━━━ Material to process ━━━
(* ===== verification/Calm.v ===== *)
(** * Requests that neither collect nor publish chunks

    [calm d d'] relates the databases before and after any request other than
    a reservation, a reserved commit or a step of a collector: a generation
    identifies an inode row, manifest ids are not reused, tombstones stay,
    reservations are only released and no chunk becomes referenced.  These
    are the requests that run beside writers and a collector in
    [GcRace]. *)

From S2P Require Import MetaDb Namespace NamespaceInv Evolve Rename InodeData Gc GcInv.
From S2P Require Import Membership Ledger Apply Frame ApplyInv.

Local Open Scope N_scope.

(** Generations identify rows and ids are not reused. *)
Record versioned (d d' : Db) : Prop := {
  vs_inodes : ∀ id i', inodes d' !! id = Some i' →
    (∃ i, inodes d !! id = Some i ∧ (i' = i ∨ i_generation i < i_generation i')) ∨
    (∃ n, next_inode d = Some n ∧ n ≤ id);
  vs_next_inode : option_Forall2 N.le (next_inode d) (next_inode d');
  vs_manifests : ∀ mid m, manifests d' !! mid = Some m →
    manifests d !! mid = Some m ∨ ∃ n, next_manifest d = Some n ∧ n ≤ mid;
  vs_next_manifest : option_Forall2 N.le (next_manifest d) (next_manifest d')
}.

#[export] Instance versioned_refl : Reflexive versioned.
Proof. intros d. split; eauto; reflexivity. Qed.

#[export] Instance versioned_trans : Transitive versioned.
Proof.
  intros d1 d2 d3 [A1 A2 A3 A4] [B1 B2 B3 B4]. split; [| | |by etrans].
  - intros id i3 [(i2&H2&Hv)|(n2&Hn2&Hle)]%B1.
    + destruct (A1 _ _ H2) as [(i1&H1&Hv')|?]; [|by right].
      left. exists i1. split; [done|]. destruct Hv as [->|]; [done|].
      right. destruct Hv' as [->|]; [done|lia].
    + right. rewrite Hn2 in A2. inversion A2; subst. eexists. split; [done|lia].
  - by etrans.
  - intros mid m [H2|(n2&Hn2&Hle)]%B3; [by apply A3|].
    right. rewrite Hn2 in A4. inversion A4; subst. eexists. split; [done|lia].
Qed.

Record calm (d d' : Db) : Prop := {
  cm_versioned : versioned d d';
  cm_tombstones : tombstones d' = tombstones d;
  cm_reservations : reservations d' ⊆ reservations d;
  cm_live : ∀ c, manifest_live d' c → manifest_live d c
}.

#[export] Instance calm_refl : Reflexive calm.
Proof. intros d. by split. Qed.

#[export] Instance calm_trans : Transitive calm.
Proof. intros d1 d2 d3 [] []. split; [by etrans|congruence|by etrans|auto]. Qed.

(** ** The updates that requests are made of *)

Lemma calm_evolves d d' : evolves d d' → calm d d'.
Proof.
  intros Hev. split; [|apply Hev..|].
  - split; [|apply Hev|rewrite (ev_manifests _ _ Hev); auto|by rewrite (ev_next_manifest _ _ Hev)].
    intros id i' [(i&Hi&_&Hg)|(n&?&?&_)]%(ev_inodes _ _ Hev); [left|right]; eauto.
  - intros c (id&i&mid&m&Hi&Hmid&Hm&Hc).
    destruct (ev_inodes _ _ Hev _ _ Hi) as [(j&Hj&[Hd _])|(n&_&_&Hfr&_)]; [|congruence].
    exists id, j, mid, m. rewrite <-(ev_manifests _ _ Hev).
    apply (f_equal i_manifest_id) in Hd. simpl in Hd. split_and!; congruence.
Qed.

(** Nothing but reservations, and they only go. *)
Lemma calm_release d d' :
  inodes d' = inodes d → next_inode d' = next_inode d → manifests d' = manifests d →
  next_manifest d' = next_manifest d → tombstones d' = tombstones d →
  reservations d' ⊆ reservations d → calm d d'.
Proof.
  intros Hi Hn Hm Hnm Ht Hr. split; try done.
  - split; rewrite ?Hi, ?Hn, ?Hm, ?Hnm; eauto; reflexivity.
  - intros c. unfold manifest_live. by rewrite Hi, Hm.
Qed.

Lemma calm_put_manifest d mid m :
  store_inv d → next_manifest d = Some mid → mid < U64_MAX →
  calm d (upd_manifests <[mid := m]> (upd_next_manifest (λ _, Some (wrap_add mid 1)) d)).
Proof.
  intros Hst Hn Hmax. destruct (store_put_manifest d mid m Hst Hn Hmax) as [_ Hno]. split; try done.
  - split; simpl; eauto; [done| |].
    + intros mid' m' [[<- <-]|[_ ?]]%lookup_insert_Some; [right|left; done]. eauto.
    + rewrite Hn, wrap_add_small by lia. constructor. lia.
  - intros c (id&i&mid'&m'&Hi&Hmid&Hm&Hc). simpl in *. exists id, i, mid', m'.
    rewrite lookup_insert_ne in Hm; [done|]. intros <-. by eapply Hno.
Qed.

Lemma put_manifest_calm m d r d' :
  store_inv d → store_room d → put_manifest_in_txn m d = (r, d') → calm d d'.
Proof.
  intros Hst [_ Hroom] [(?&?&->)|(mid&?&Hn&_&->)]%put_manifest_cases; [done|].
  apply calm_put_manifest; auto.
Qed.

Lemma calm_put_inode d id i i' :
  inodes d !! id = Some i → i_generation i < i_generation i' →
  (i_manifest_id i' = i_manifest_id i ∨
   ∀ mid m, i_manifest_id i' = Some mid → manifests d !! mid = Some m → local_chunks m = []) →
  calm d (upd_inodes <[id := i']> d).
Proof.
  intros Hi Hg Hm. split; try done.
  - split; simpl; eauto; [|reflexivity..].
    intros x j [[<- <-]|[_ Hx]]%lookup_insert_Some; left; eauto.
  - intros c (x&j&mid&m&Hx&Hmid&Hman&Hc). simpl in *.
    apply lookup_insert_Some in Hx as [[<- <-]|[_ Hx]].
    + destruct Hm as [Hm|Hm]; [|rewrite (Hm _ _ Hmid Hman) in Hc; by apply elem_of_nil in Hc].
      exists id, i, mid, m. split_and!; congruence.
    + by exists x, j, mid, m.
Qed.

Lemma calm_add_inode d n i :
  next_inode d = Some n → n < U64_MAX →
  (∀ mid m, i_manifest_id i = Some mid → manifests d !! mid = Some m → local_chunks m = []) →
  calm d (upd_inodes <[n := i]> (upd_next_inode (λ _, Some (wrap_add n 1)) d)).
Proof.
  intros Hn Hmax Hm. split; try done.
  - split; simpl; eauto; [| |reflexivity].
    + intros x j [[<- <-]|[_ Hx]]%lookup_insert_Some; [right|left]; eauto.
    + rewrite Hn, wrap_add_small by lia. constructor. lia.
  - intros c (x&j&mid&m&Hx&Hmid&Hman&Hc). simpl in *.
    apply lookup_insert_Some in Hx as [[<- <-]|[_ Hx]]; [|by exists x, j, mid, m].
    rewrite (Hm _ _ Hmid Hman) in Hc. by apply elem_of_nil in Hc.
Qed.

Lemma sat_next i d id : store_room d → inodes d !! id = Some i → i_generation i < sat_add (i_generation i) 1.
Proof. intros [[_ Hroom] _] Hi. rewrite sat_add_small; [lia|]. specialize (Hroom _ _ Hi). lia. Qed.

(** ** Requests *)

Lemma put_inode_cas_calm g inode d r d' : put_inode_cas_in_txn g inode d = (r, d') → calm d d'.
Proof.
  intros H. unfold put_inode_cas_in_txn in H. db_inv H; try done.
  unfold data_or_lifecycle_changed in *. bools. apply check_generation_ok in Hm.
  apply ok_or_Ok, checked_add_Some in Hm0 as [-> _].
  eapply calm_put_inode; [done| |by left]. lia.
Qed.

Lemma commit_manifest_calm g inode m d r d' :
  store_inv d → store_room d → g < i_generation inode → local_chunks m = [] →
  commit_inode_manifest_in_txn g inode m d = (r, d') → calm d d'.
Proof.
  intros Hst Hroom Hg Hloc H. unfold commit_inode_manifest_in_txn in H.
  db_inv H; bools; try done; try (by eapply put_manifest_calm).
  etrans; [by eapply put_manifest_calm|].
  destruct (put_manifest_cases _ _ _ _ Hm) as [(?&?&->)|(mid&?&Hn&_&->)]; simplify_eq.
  eapply calm_put_inode; [done|simpl; lia|]. right. simpl. intros ? m' [= <-].
  rewrite lookup_insert_eq. by intros [= <-].
Qed.

Lemma begin_flush_calm g id it d r d' :
  store_inv d → store_room d → begin_flush_in_txn g id it d = (r, d') → calm d d'.
Proof.
  intros Hst Hroom H. unfold begin_flush_in_txn in H. db_inv H; try done.
  assert (Hid := ns_id _ _ (st_ns _ Hst) _ _ Hi). subst id.
  eapply calm_put_inode; [done|exact (sat_next _ _ _ Hroom Hi)|by left].
Qed.

Lemma fail_flush_calm g id fid err d r d' :
  store_inv d → store_room d → fail_flush_conflict_in_txn g id fid err d = (r, d') → calm d d'.
Proof.
  intros Hst Hroom H. unfold fail_flush_conflict_in_txn in H. db_inv H; try done.
  assert (Hid := ns_id _ _ (st_ns _ Hst) _ _ Hi). subst id.
  eapply calm_put_inode; [done|exact (sat_next _ _ _ Hroom Hi)|by left].
Qed.

Lemma commit_flush_calm g id fid pub d r d' :
  store_inv d → store_room d → commit_flush_in_txn g id fid pub d = (r, d') → calm d d'.
Proof.
  intros Hst Hroom H. unfold commit_flush_in_txn in H.
  db_step H Hm1; db_inv Hm1; [|done]. db_step H Hm2; db_inv Hm2; [|done].
  db_step H Hm3; db_inv Hm3; [|done]. db_step H Hm4; db_inv Hm4; [|done].
  assert (Hid := ns_id _ _ (st_ns _ Hst) _ _ Hi). subst id. pose proof (sat_next _ _ _ Hroom Hi) as Hg.
  db_step H Hc; cbv zeta in Hc; simpl in Hc;
    (destruct (N.eqb_spec (i_head_gen x) (fi_snapshot_gen x1));
      [destruct (install_clean_cases _ _ _ _ _ _ _ Hc)
         as [[-> (?&?)]|(mid&ver&?&Hs&Hcase)] | db_inv Hc]); simplify_eq/=; try done; db_inv H.
  2: { eapply calm_put_inode; [done|done|by left]. }
  destruct Hcase as [(_&->&->)|(n&_&->&Hn&->)].
  - eapply calm_put_inode; [done|done|by right].
  - etrans; [eapply calm_put_manifest; [done..|by apply Hroom]|].
    eapply calm_put_inode; [done|done|]. right. simpl. intros ? m' [= <-].
    rewrite lookup_insert_eq. by intros [= <-].
Qed.

Lemma import_calm now e p name template manifest d r d' :
  store_inv d → store_room d → (∀ m, manifest = Some m → local_chunks m = []) →
  import_external_in_txn now e p name template manifest d = (r, d') → calm d d'.
Proof.
  intros Hst [Hroom Hroom'] Hloc H. unfold import_external_in_txn in H.
  db_step H Hm1; db_inv Hm1; [|done]. db_step H Hm2; db_inv Hm2; [|done].
  db_step H Hm3; db_inv Hm3. db_step H Hm4; db_inv Hm4; [|done].
  db_step H Hbump; destruct (evolves_bump _ _ _ _ _ _ (st_ns _ Hst) Hroom Hbump) as [Hev _];
    destruct (bump_cases _ _ _ _ _ _ _ (st_ns _ Hst) Hbump)
      as [(?&?&->)|(i&Hi&Hd&_&_&->&Hnsb)]; try done; [|by eapply calm_evolves].
  etrans; [by eapply calm_evolves|].
  assert (store_inv (upd_inodes <[p := bumped (now 0%nat) i]> d)) as Hstb by (by eapply store_evolves).
  set (db := upd_inodes _ d) in *.
  db_step H Halloc; destruct (alloc_inode_cases _ _ _ _ Hnsb Halloc) as (n&Hn&Hr&->); [|done].
  injection Hr as ->. assert (n < U64_MAX) as Hmax by (by apply Hroom).
  set (inode := match i_locality_fields _ with Some _ => _ | None => _ end) in H.
  assert (i_id inode = n) as Hid by (unfold inode; by destruct (i_locality_fields _)).
  clearbody inode. set (d2 := upd_next_inode _ _) in *.
  assert (calm db d2) as Hc2.
  { split; try done. split; simpl; eauto; [|reflexivity].
    simpl in Hn. rewrite Hn, wrap_add_small by lia. constructor. lia. }
  subst n. destruct manifest as [m|]; simpl in H.
  - db_step H Hman; db_inv Hman; try done;
      destruct (put_manifest_cases _ _ _ _ Hm0) as [(?&?&->)|(mid&?&Hnm&_&->)]; simplify_eq; try done.
    db_inv H. etrans; [eapply (calm_put_manifest db mid (set_m_inode (i_id inode) m)); auto|].
    etrans; [eapply (calm_add_inode (upd_manifests _ (upd_next_manifest _ db)) (i_id inode)); [done|done|]
            |by apply calm_release].
    simpl. intros ? m' [= <-]. rewrite lookup_insert_eq. intros [= <-]. exact (Hloc m eq_refl).
  - db_step H Hman; db_inv Hman. db_inv H.
    etrans; [eapply (calm_add_inode db (i_id inode) (set_manifest_id None inode)); try done|by apply calm_release].
Qed.

Lemma expire_calm cutoff max d r d' :
  expire_reservations_in_txn cutoff max d = (r, d') → calm d d'.
Proof.
  intros H. unfold expire_reservations_in_txn, abort_reservation_in_txn in H.
  destruct (max =? 0); [by db_inv H|]. rewrite txn_bind_gets in H. cbv zeta in H.
  erewrite txn_bind_ok in H by apply for_each_modify. db_inv H.
  rewrite fold_upd_reservations. apply calm_release; try done. simpl.
  rewrite foldl_delete. apply map_filter_subseteq.
Qed.

(** The requests other than reservations, reserved commits, steps of a
    collector and the raw [PutInode], which no client sends. *)
Definition calm_op (o : MetaRaftOp) : bool :=
  match o with
  | PutInode _ | ReserveChunks _ _ _ _ _ | CommitInodeManifestReserved _ _ _ _
  | TombstoneGcBatch _ | FinalizeGcTombstones _ | InitializeGcDeleteTargets _ _
  | AcknowledgeGcDeletes _ | BeginGc _ | FinishGc _ => false
  | CommitInodeManifest g inode _ => g <? i_generation inode
  | _ => true
  end.

Lemma dispatch_calm now o d r d' :
  store_inv d → store_room d → membership_ok (membership_of d) → admissible d o → calm_op o = true →
  dispatch now o d = (r, d') → calm d d'.
Proof.
  intros Hst Hroom Hmem Hadm Ho H.
  assert (ns_inv d) as Hns by apply Hst. assert (room d) as Hrm by apply Hroom.
  destruct o; try discriminate Ho; cbn [dispatch calm_op] in *; simpl in Hadm;
    try (destruct (manifest_has_local _) eqn:Hloc; [by injection H as <- <-|]);
    apply respond_inv in H as (r0&H&->).
  - apply register_worker_cases in H; [|done]. destruct r0; [|by rewrite (H : d' = d)].
    destruct H as [-> _]. by apply calm_release.
  - by eapply calm_evolves, create_evolves.
  - by eapply calm_evolves, symlink_evolves.
  - by eapply put_inode_cas_calm.
  - by eapply put_manifest_calm.
  - bools. eapply commit_manifest_calm; try done. by apply no_local_chunks.
  - unfold abort_reservation_in_txn in H. db_inv H. apply calm_release; try done. apply delete_subseteq.
  - apply txn_bind_inv in H as [(n&d1&H1&H2)|(e&H1&_)]; [|by eapply expire_calm].
    etrans; [by eapply expire_calm|]. apply prune_same in H2 as (f&->&_). by apply calm_release.
  - apply prune_same in H as (f&->&_). by apply calm_release.
  - by eapply begin_flush_calm.
  - by eapply commit_flush_calm.
  - by eapply fail_flush_calm.
  - destruct Hadm as (?&?&?). by eapply import_calm.
  - by eapply calm_evolves, unlink_evolves.
  - by eapply calm_evolves, open_evolves.
  - by eapply calm_evolves, close_evolves.
  - by eapply calm_evolves, recover_evolves.
  - by eapply calm_evolves, link_evolves.
  - by eapply calm_evolves, set_xattr_evolves.
  - by eapply calm_evolves, remove_xattr_evolves.
  - by eapply calm_evolves, rmdir_evolves.
  - destruct (rename_cases _ _ _ _ _ _ _ _ _ _ _ Hns Hrm H) as (?&?&_). by eapply calm_evolves.
Qed.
━━━
What you give back must be the stretch above, starting at the line with "(** The requests" and ending at the line with "- unfold abort_reservation_in_txn", copied exactly.

(** The requests other than reservations, reserved commits, steps of a
    collector and the raw [PutInode], which no client sends. *)
Definition calm_op (o : MetaRaftOp) : bool :=
  match o with
  | PutInode _ | ReserveChunks _ _ _ _ _ | CommitInodeManifestReserved _ _ _ _
  | TombstoneGcBatch _ | FinalizeGcTombstones _ | InitializeGcDeleteTargets _ _
  | AcknowledgeGcDeletes _ | BeginGc _ | FinishGc _ => false
  | CommitInodeManifest g inode _ => g <? i_generation inode
  | _ => true
  end.

Lemma dispatch_calm now o d r d' :
  store_inv d → store_room d → membership_ok (membership_of d) → admissible d o → calm_op o = true →
  dispatch now o d = (r, d') → calm d d'.
Proof.
  intros Hst Hroom Hmem Hadm Ho H.
  assert (ns_inv d) as Hns by apply Hst. assert (room d) as Hrm by apply Hroom.
  destruct o; try discriminate Ho; cbn [dispatch calm_op] in *; simpl in Hadm;
    try (destruct (manifest_has_local _) eqn:Hloc; [by injection H as <- <-|]);
    apply respond_inv in H as (r0&H&->).
  - apply register_worker_cases in H; [|done]. destruct r0; [|by rewrite (H : d' = d)].
    destruct H as [-> _]. by apply calm_release.
  - by eapply calm_evolves, create_evolves.
  - by eapply calm_evolves, symlink_evolves.
  - by eapply put_inode_cas_calm.
  - by eapply put_manifest_calm.
  - bools. eapply commit_manifest_calm; try done. by apply no_local_chunks.
  - unfold abort_reservation_in_txn in H. db_inv H. apply calm_release; try done. apply delete_subseteq.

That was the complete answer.